AIRD: Warum Künstliche Intelligenz bei Journalisten eine Sinnkrise auslöst.
Wie KI die Arbeitswelt von Journalisten verändert
Nach Angaben von Vox - Загальний: Immer mehr Medienschaffende fürchten um ihre berufliche Zukunft. Der Grund: Künstliche Intelligenz (KI) könnte nicht nur Arbeitsplätze ersetzen, sondern auch die Bedeutung des eigenen Tuns infrage stellen. Forscher haben dafür ein neues psychologisches Konzept entwickelt: die sogenannte „KI-Substitutions-Dysfunktion“ (Artificial Intelligence Replacement Dysfunction, kurz AIRD). Sie beschreibt die tiefsitzende Sorge von Journalisten und Autoren, durch Maschinen ersetzt zu werden. Schon heute verändert KI die Arbeitsweise in Nachrichtenredaktionen grundlegend – mit möglicherweise weitreichenden Folgen für den Berufsstand.
Alternativen und neue Wege für Journalisten
Als möglichen Ausweg nennen Experten etwa einen Wechsel in den Einzelhandel. Auch Berufe mit starkem menschlichem Bezug – wie Kinderbetreuung oder Krankenpflege – gelten als weniger anfällig für Automatisierung. Das unterstreicht, wie wichtig der menschliche Faktor in Bereichen bleibt, in denen Empathie und zwischenmenschliche Beziehungen zentral sind.
Die Philosophin Rebecca Newberger Goldstein weist darauf hin, dass jeder Mensch nach Sinn strebt. Genau dieser Sinn gerät durch den technologischen Wandel ins Wanken. Symptome wie Angst, Schlaflosigkeit oder Depressionen könnten laut Studien auf tiefere Ängste vor Bedeutungslosigkeit, fehlender Zielsetzung und unsicherer Beschäftigung hindeuten. Ein Sprecher der Nachrichtenagentur Associated Press bringt es auf den Punkt:
„Widerstand ist zwecklos“– eine klare Aufforderung, sich den neuen Gegebenheiten anzupassen.
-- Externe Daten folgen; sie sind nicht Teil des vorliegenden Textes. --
(* ===== verification/RwMutex.v ===== *)
(** * The sleeping read-write lock: [ostd/src/sync/rwmutex.rs]

    [RwMutex] has the lock word of [RwLock] and a [WaitQueue].  [read], [write] and [upread] call
    [WaitQueue::wait_until] ([ostd/src/sync/wait.rs]) with the corresponding attempt; the drops of the
    guards wake waiters.  A thread does one atomic access or one critical section of the queue at a
    time.  [enqueue] and each pop of [wake_one] and [wake_all] are one step: they happen under the lock
    of the queue, and the counter that [is_empty] reads without it lags behind only inside of them
    ([WaitQueue] treats that race).  Wakers are named by numbers, in the order of their creation. *)

From S2P Require Import Prelude RwLock.

Inductive op := Read | Write | Upread.

(** Where an attempt is made: in a plain [try_*] call, by [wait_until] before it has a waker, or after
    it has enqueued its waker. *)
Inductive try_ctx := Once | First | Again (w : nat).

Inductive pc :=
  | Idle
  | Trying (o : op) (c : try_ctx)
  | UndoingRead (c : try_ctx)
  | UndoingUpread (c : try_ctx)
  | Enqueuing (o : op) (w : nat)
  | Sleeping (o : op) (w : nat)     (** [do_wait]: parked until [has_woken] is set *)
  | Closing (o : op) (w : nat)      (** the attempt succeeded; the [Waiter] is being dropped *)
  | Holding (o : op)
  | UpgradeLoop
  | UpgradeDone                     (** [try_upgrade] drops the upgradeable guard *)
  | DowngradeLoop
  | DowngradeDone                   (** [try_downgrade] drops the write guard *)
  | Waking (all : bool) (back : option op)               (** [is_empty] *)
  | Popping (all : bool) (back : option op)              (** pop the front of the queue *)
  | WakingUp (w : nat) (all : bool) (back : option op).  (** [wake_up] on the popped waker *)

(** The mutex, and the [has_woken] flags of the wakers. *)
Record shared := mkShared { word : Z; queue : list nat; woken : list bool }.

Definition with_word (sh : shared) (w : Z) : shared := mkShared w (queue sh) (woken sh).
Definition with_queue (sh : shared) (q : list nat) : shared := mkShared (word sh) q (woken sh).
Definition with_woken (sh : shared) (ws : list bool) : shared := mkShared (word sh) (queue sh) ws.

Definition back_to (b : option op) : pc := match b with Some o => Holding o | None => Idle end.

(** The end of an attempt.  [wait_until] makes a [Waiter] after its first failure, and after a later
    failure waits. *)
Definition finish_try (sh : shared) (o : op) (c : try_ctx) (ok : bool) : shared * pc :=
  match ok, c with
  | true, Again w => (sh, Closing o w)
  | true, _ => (sh, Holding o)
  | false, Once => (sh, Idle)
  | false, First => (with_woken sh (woken sh ++ [false]), Enqueuing o (length (woken sh)))
  | false, Again w => (sh, Sleeping o w)
  end.

Definition attempt (o : op) (w : Z) : Z * role :=
  match o with Read => try_read w | Write => try_write w | Upread => try_upread w end.

Definition do_try (sh : shared) (o : op) (c : try_ctx) : shared * pc :=
  let '(w, r) := attempt o (word sh) in
  let sh := with_word sh w in
  match r with
  | ReadUndo => (sh, UndoingRead c)
  | UpreadUndo => (sh, UndoingUpread c)
  | Outside => finish_try sh o c false
  | _ => finish_try sh o c true
  end.

(** The drops of the guards: [RwMutexReadGuard], [RwMutexWriteGuard], [RwMutexUpgradeableGuard]; [back]
    is what the thread still holds. *)
Definition RwMutex_read_drop (sh : shared) : shared * pc :=
  (with_word sh (fetch_sub (word sh) READER), if word sh =? READER then Waking false None else Idle).

Definition RwMutex_write_drop (sh : shared) (back : option op) : shared * pc :=
  (with_word sh (fetch_and_not (word sh) WRITER), Waking true back).

Definition RwMutex_upread_drop (sh : shared) (back : option op) : shared * pc :=
  (with_word sh (fetch_sub (word sh) UPGRADEABLE_READER),
   if word sh =? UPGRADEABLE_READER then Waking true back else back_to back).

(** One turn of the loops of [upgrade] and [downgrade]. *)
Definition upgrade_turn (sh : shared) : shared * pc :=
  let '(w, r) := try_upgrade (word sh) in
  (with_word sh w, if bool_decide (r = Upgraded) then UpgradeDone else UpgradeLoop).

Definition downgrade_turn (sh : shared) : shared * pc :=
  let '(w, r) := try_downgrade (word sh) in
  (with_word sh w, if bool_decide (r = Downgraded) then DowngradeDone else DowngradeLoop).

(** [WaitQueue::enqueue], and the attempt that follows. *)
Definition enqueue_waker (sh : shared) (o : op) (w : nat) : shared * pc :=
  (with_queue sh (queue sh ++ [w]), Trying o (Again w)).

(** [Waker::do_wait]: a thread whose waker was not woken is parked. *)
Definition do_wait (sh : shared) (o : op) (w : nat) : option (shared * pc) :=
  match woken sh !! w with
  | Some true => Some (with_woken sh (<[w := false]> (woken sh)), Enqueuing o w)
  | _ => None
  end.

(** [Waiter::drop]. *)
Definition close_waker (sh : shared) (o : op) (w : nat) : shared * pc :=
  (with_woken sh (<[w := true]> (woken sh)), Holding o).

(** [WaitQueue::wake_one] and [wake_all]: the fast path, one pop, and one [wake_up]. *)
Definition wake_fast_path (sh : shared) (all : bool) (back : option op) : shared * pc :=
  (sh, match queue sh with [] => back_to back | _ => Popping all back end).

Definition wake_pop (sh : shared) (all : bool) (back : option op) : shared * pc :=
  match queue sh with
  | [] => (sh, back_to back)
  | w :: q => (with_queue sh q, WakingUp w all back)
  end.

Definition wake_popped (sh : shared) (w : nat) (all : bool) (back : option op) : shared * pc :=
  match woken sh !! w with
  | Some false => (with_woken sh (<[w := true]> (woken sh)), if all then Popping all back else back_to back)
  | _ => (sh, Popping all back)
  end.

(** The next access of a thread in the middle of a call; a parked thread has none. *)
Definition go (sh : shared) (p : pc) : option (shared * pc) :=
  match p with
  | Idle | Holding _ => None
  | Trying o c => Some (do_try sh o c)
  | UndoingRead c => Some (finish_try (with_word sh (fetch_sub (word sh) READER)) Read c false)
  | UndoingUpread c => Some (finish_try (with_word sh (fetch_sub (word sh) UPGRADEABLE_READER)) Upread c false)
  | Enqueuing o w => Some (enqueue_waker sh o w)
  | Sleeping o w => do_wait sh o w
  | Closing o w => Some (close_waker sh o w)
  | UpgradeLoop => Some (upgrade_turn sh)
  | UpgradeDone => Some (RwMutex_upread_drop sh (Some Write))
  | DowngradeLoop => Some (downgrade_turn sh)
  | DowngradeDone => Some (RwMutex_write_drop sh (Some Upread))
  | Waking all back => Some (wake_fast_path sh all back)
  | Popping all back => Some (wake_pop sh all back)
  | WakingUp w all back => Some (wake_popped sh w all back)
  end.

(** The calls that a thread can make. *)
Inductive call := CTry (o : op) | CLock (o : op) | CDrop | CUpgrade | CDowngrade.

Definition start (sh : shared) (p : pc) (c : call) : option (shared * pc) :=
  match p, c with
  | Idle, CTry o => Some (sh, Trying o Once)
  | Idle, CLock o => Some (sh, Trying o First)
  | Holding Read, CDrop => Some (RwMutex_read_drop sh)
  | Holding Write, CDrop => Some (RwMutex_write_drop sh None)
  | Holding Upread, CDrop => Some (RwMutex_upread_drop sh None)
  | Holding Upread, CUpgrade => Some (with_word sh (fetch_or (word sh) BEING_UPGRADED), UpgradeLoop)
  | Holding Write, CDowngrade => Some (sh, DowngradeLoop)
  | _, _ => None
  end.

Definition act (a : option call) (sh : shared) (p : pc) : option (shared * pc) :=
  match a with None => go sh p | Some c => start sh p c end.

(** ** The mutex and its users *)

Definition held (o : op) : role := match o with Read => Reading | Write => Writing | Upread => Upreading end.
Definition back_role (b : option op) : role := match b with Some o => held o | None => Outside end.

Definition role_of (p : pc) : role :=
  match p with
  | Idle | Trying _ _ | Enqueuing _ _ | Sleeping _ _ => Outside
  | UndoingRead _ => ReadUndo
  | UndoingUpread _ => UpreadUndo
  | Closing o _ | Holding o => held o
  | UpgradeLoop => Upgrading
  | UpgradeDone => Upgraded
  | DowngradeLoop => Writing
  | DowngradeDone => Downgraded
  | Waking _ b | Popping _ b | WakingUp _ _ b => back_role b
  end.

Record rwmutex := mkMutex { m_shared : shared; m_threads : list pc }.

Definition roles (ts : list pc) : list role := role_of <$> ts.

(** Step [(i, a)]: thread [i] starts the call [a], or goes on. *)
Definition step (s : rwmutex) (ia : nat * option call) : option rwmutex :=
  let '(i, a) := ia in
  p ← m_threads s !! i;
  '(sh, q) ← act a (m_shared s) p;
  Some (mkMutex sh (<[i := q]> (m_threads s))).

Inductive m_step (allowed : call -> bool) : rwmutex -> rwmutex -> Prop :=
  | m_access s i a s' :
      step s (i, a) = Some s' -> (forall c, a = Some c -> allowed c = true) ->
      tally undoing (roles (m_threads s')) < 2 ^ 60 -> m_step allowed s s'.

Definition RwMutex_new (threads : nat) : rwmutex := mkMutex (mkShared 0 [] []) (replicate threads Idle).

(** A run of given steps. *)
Definition exec (s : rwmutex) (l : list (nat * option call)) : option rwmutex :=
  foldl (fun s ia => s ← s; step s ia) (Some s) l.

Definition any_call (c : call) : bool := true.
Definition blocking_call (c : call) : bool := match c with CTry _ => false | _ => true end.

(** ** The lock word *)

(** An access is a move on the word, or does not touch it. *)
Lemma act_moves a sh p sh' q :
  act a sh p = Some (sh', q) ->
  (word sh', role_of q) ∈ moves (role_of p) (word sh) \/ (word sh' = word sh /\ role_of q = role_of p).
Proof.
  assert (forall sh o c ok, word (fst (finish_try sh o c ok)) = word sh /\
    role_of (snd (finish_try sh o c ok)) = if ok then held o else Outside) as Hf by by intros ? ? [] [].
  assert (forall o c, let '(sh', q) := do_try sh o c in (word sh', role_of q) ∈ moves Outside (word sh)) as Ht.
  { intros o c. unfold do_try. assert (attempt o (word sh) ∈ moves Outside (word sh)) as Hm by (destruct o; cbn [attempt]; set_solver).
    destruct (attempt o (word sh)) as [w r] eqn:E.
    assert (r = Outside \/ (r = ReadUndo /\ o = Read) \/ (r = UpreadUndo /\ o = Upread) \/ r = held o) as Hr.
    { destruct o; cbn [attempt] in E; [unfold try_read in E|unfold try_write, compare_exchange in E|unfold try_upread in E];
        repeat match type of E with context [if ?b then _ else _] => destruct b end; injection E as <- <-; auto. }
    destruct Hr as [->|[[-> ->]|[[-> ->]| ->]]]; try exact Hm.
    - destruct (Hf (with_word sh w) o c false) as [E1 E2]. destruct (finish_try _ _ _ _) as [sh1 q1]. cbn [fst snd] in *. by rewrite E1, E2.
    - destruct (Hf (with_word sh w) o c true) as [E1 E2]. destruct o; cbn [held] in *;
        destruct (finish_try _ _ _ _) as [sh1 q1]; cbn [fst snd] in *; by rewrite E1, E2. }
  intros E. destruct a as [c|]; cbn [act] in E.
  - destruct p as [| | | | | | |[]| | | | | | |], c; try done; injection E as <- <-; cbn [role_of held fst snd word with_word]; auto.
    + left. unfold RwMutex_read_drop. cbn [fst snd]. destruct (_ =? _); set_solver.
    + left. set_solver.
    + left. unfold RwMutex_upread_drop. cbn [fst snd]. destruct (_ =? _); set_solver.
    + left. set_solver.
  - destruct p as [|o c|c|c|o w|o w|o w|o| | | | |all b|all b|w all b]; try done; cbn [go role_of] in *; unfold enqueue_waker, do_wait, close_waker, upgrade_turn, downgrade_turn, wake_fast_path, wake_pop, wake_popped in E.
    + left. specialize (Ht o c). destruct (do_try sh o c) as [sh1 q1]. by injection E as <- <-.
    + left. destruct (Hf (with_word sh (fetch_sub (word sh) READER)) Read c false) as [E1 E2]. destruct (finish_try _ _ _ _). simplify_eq/=. rewrite E1, E2. set_solver.
    + left. destruct (Hf (with_word sh (fetch_sub (word sh) UPGRADEABLE_READER)) Upread c false) as [E1 E2]. destruct (finish_try _ _ _ _). simplify_eq/=. rewrite E1, E2. set_solver.
    + simplify_eq. auto.
    + destruct (woken sh !! w) as [[]|]; simplify_eq; auto.
    + simplify_eq. auto.
    + left. unfold moves, RwLock_moves. destruct (try_upgrade (word sh)) as [w r] eqn:Eu. injection E as <- <-.
      unfold try_upgrade, compare_exchange in Eu. destruct (_ =? _); injection Eu as <- <-; set_solver.
    + left. unfold RwMutex_upread_drop in E. injection E as <- <-. destruct (_ =? _); set_solver.
    + left. unfold moves, RwLock_moves. destruct (try_downgrade (word sh)) as [w r] eqn:Eu. injection E as <- <-.
      unfold try_downgrade, compare_exchange in Eu. destruct (_ =? _); injection Eu as <- <-; set_solver.
    + left. unfold RwMutex_write_drop in E. injection E as <- <-. set_solver.
    + destruct b, (queue sh); simplify_eq; auto.
    + destruct b, (queue sh); simplify_eq; auto.
    + destruct b, all, (woken sh !! w) as [[]|]; simplify_eq; auto.
Qed.

Lemma step_word_inv allowed s s' :
  m_step allowed s s' -> word_inv (word (m_shared s)) (roles (m_threads s)) -> word_inv (word (m_shared s')) (roles (m_threads s')).
Proof.
  intros [s0 i a s1 E _ Hun] Hinv. unfold step in E. destruct (m_threads s0 !! i) as [p|] eqn:Hi; [|done]. cbn in E.
  destruct (act a (m_shared s0) p) as [[sh q]|] eqn:Ea; [|done]. cbn in E. injection E as <-. cbn [m_shared m_threads] in *.
  assert (roles (m_threads s0) !! i = Some (role_of p)) as Hr by (unfold roles; by rewrite list_lookup_fmap, Hi).
  assert (roles (<[i := q]> (m_threads s0)) = <[i := role_of q]> (roles (m_threads s0))) as E1 by apply list_fmap_insert.
  rewrite E1 in *. destruct (act_moves _ _ _ _ _ Ea) as [Hm|[E2 E3]].
  - by eapply moves_inv.
  - rewrite E2, E3, list_insert_id by done. done.
Qed.

Lemma m_reachable_word allowed n s :
  rtc (m_step allowed) (RwMutex_new n) s -> word_inv (word (m_shared s)) (roles (m_threads s)).
Proof.
  intros Hr. assert (word_inv (word (m_shared (RwMutex_new n))) (roles (m_threads (RwMutex_new n)))) as H0.
  { unfold RwMutex_new, roles. cbn [m_shared m_threads word]. rewrite fmap_replicate. apply word_inv_new. }
  revert H0. induction Hr as [|x y z H1 _ IH]; [done|]. intros H. apply IH. by eapply step_word_inv.
Qed.

(** C21: A sleeping read-write lock excludes in the same way, with upgrades, downgrades, blocking and
    non-blocking calls of any number of threads racing access by access. *)
Theorem rwmutex_exclusion n s i j p q :
  rtc (m_step any_call) (RwMutex_new n) s ->
  m_threads s !! i = Some p -> m_threads s !! j = Some q -> i <> j ->
  (can_write (role_of p) = true -> can_access (role_of q) = false) /\
  (can_upgrade (role_of p) = true -> can_upgrade (role_of q) = false).
Proof.
  intros Hr%m_reachable_word Hi Hj Hne. eapply word_inv_pair; [exact Hr| | |exact Hne]; unfold roles; rewrite list_lookup_fmap; by rewrite ?Hi, ?Hj.
Qed.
Die Gesellschaft lässt sich in verschiedene Menschentypen einteilen:
- Transzendierer
- Sozialisierer
- heroisch Strebende
- Konkurrenten
Diese Typen reagieren unterschiedlich auf die Veränderungen durch KI. Für Journalisten und Autoren bedeutet das: Sie müssen ihre Rollen neu definieren und neue Sinnquellen in ihrer Arbeit finden, um den Herausforderungen des technischen Fortschritts zu begegnen.
Der Wandel in der Journalistenbranche ist Teil eines größeren technologischen Umbruchs, der viele Berufe erfasst. Anpassung ist daher nicht nur für Medienschaffende nötig, sondern für Fachleute in fast allen Bereichen. Gerade in Berufen, die stark auf Kreativität und emotionale Bindungen angewiesen sind, bleibt der Mensch unverzichtbar. Wer diese Entwicklungen versteht, kann seinen Platz in der neuen Realität besser finden.